Copy every line below precisely as it appears.

(Saved data entries)
****************************************

(** What is stored when adding a service reports no error. *)
Lemma putImportService_ok n svc st :
  checkServiceLabels svc n = true → (putImportService n svc st).1 = None →
  let st' := (putImportService n svc st).2 in
  (∃ s, services st' !! om_key (svc_Meta svc) = Some s ∧ checkServiceLabels s n = true ∧
        same_service_spec s svc) ∧
  (∀ k, k ≠ om_key (svc_Meta svc) → services st' !! k = services st !! k).
Proof.
  intros Hsvc. unfold putImportService. unfold_st. set (key := om_key (svc_Meta svc)).
  assert (Hv := kGet_view (T:=Service) key st.2). assert (Hok := kGet_ok (T:=Service) key st.2).
  destruct (kGet _ st.2) as [[old|err] w']; simpl in *.
  - specialize (Hok old eq_refl). destruct (checkServiceLabels old n) eqn:Hl; simpl; [|done].
    destruct (serviceChanged old svc) eqn:Hch; simpl.
    + assert (Hu := kUpdate_view svc w'). assert (Huok := kUpdate_ok svc w').
      destruct (kUpdate svc w') as [[y|e] w2]; simpl in *; [|done]. intros _. split.
      * exists svc. split_and!; [by eapply Huok|done|done..].
      * intros k Hk. destruct Hu as [->| ->]; [by rewrite Hv|]. by rewrite lookup_insert_ne, Hv.
    + intros _. split; [|by rewrite Hv]. exists old. rewrite Hv.
      split_and!; [done..|]. by apply serviceChanged_spec in Hch.
  - destruct (IsNotFound err); simpl; [|done].
    assert (Hu := kCreate_view svc w'). assert (Huok := kCreate_ok svc w').
    destruct (kCreate svc w') as [[y|e] w2]; simpl in *; [|done]. intros _. split.
    + exists svc. split_and!; [by eapply Huok|done|done..].
    + intros k Hk. destruct Hu as [->|[_ ->]]; [by rewrite Hv|]. by rewrite lookup_insert_ne, Hv.
Qed.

****************************************

Response area:
(** What is stored when adding a service reports no error. *)
Lemma putImportService_ok n svc st :
  checkServiceLabels svc n = true → (putImportService n svc st).1 = None →
  let st' := (putImportService n svc st).2 in
  (∃ s, services st' !! om_key (svc_Meta svc) = Some s ∧ checkServiceLabels s n = true ∧
        same_service_spec s svc) ∧
  (∀ k, k ≠ om_key (svc_Meta svc) → services st' !! k = services st !! k).
Proof.
  intros Hsvc. unfold putImportService. unfold_st. set (key := om_key (svc_Meta svc)).
  assert (Hv := kGet_view (T:=Service) key st.2). assert (Hok := kGet_ok (T:=Service) key st.2).
  destruct (kGet _ st.2) as [[old|err] w']; simpl in *.
  - specialize (Hok old eq_refl). destruct (checkServiceLabels old n) eqn:Hl; simpl; [|done].
    destruct (serviceChanged old svc) eqn:Hch; simpl.
    + assert (Hu := kUpdate_view svc w'). assert (Huok := kUpdate_ok svc w').
      destruct (kUpdate svc w') as [[y|e] w2]; simpl in *; [|done]. intros _. split.
      * exists svc. split_and!; [by eapply Huok|done|done..].
      * intros k Hk. destruct Hu as [->| ->]; [by rewrite Hv|]. by rewrite lookup_insert_ne, Hv.
    + intros _. split; [|by rewrite Hv]. exists old. rewrite Hv.
      split_and!; [done..|]. by apply serviceChanged_spec in Hch.
  - destruct (IsNotFound err); simpl; [|done].
    assert (Hu := kCreate_view svc w'). assert (Huok := kCreate_ok svc w').
    destruct (kCreate svc w') as [[y|e] w2]; simpl in *; [|done]. intros _. split.
    + exists svc. split_and!; [by eapply Huok|done|done..].
    + intros k Hk. destruct Hu as [->|[_ ->]]; [by rewrite Hv|]. by rewrite lookup_insert_ne, Hv.
Qed.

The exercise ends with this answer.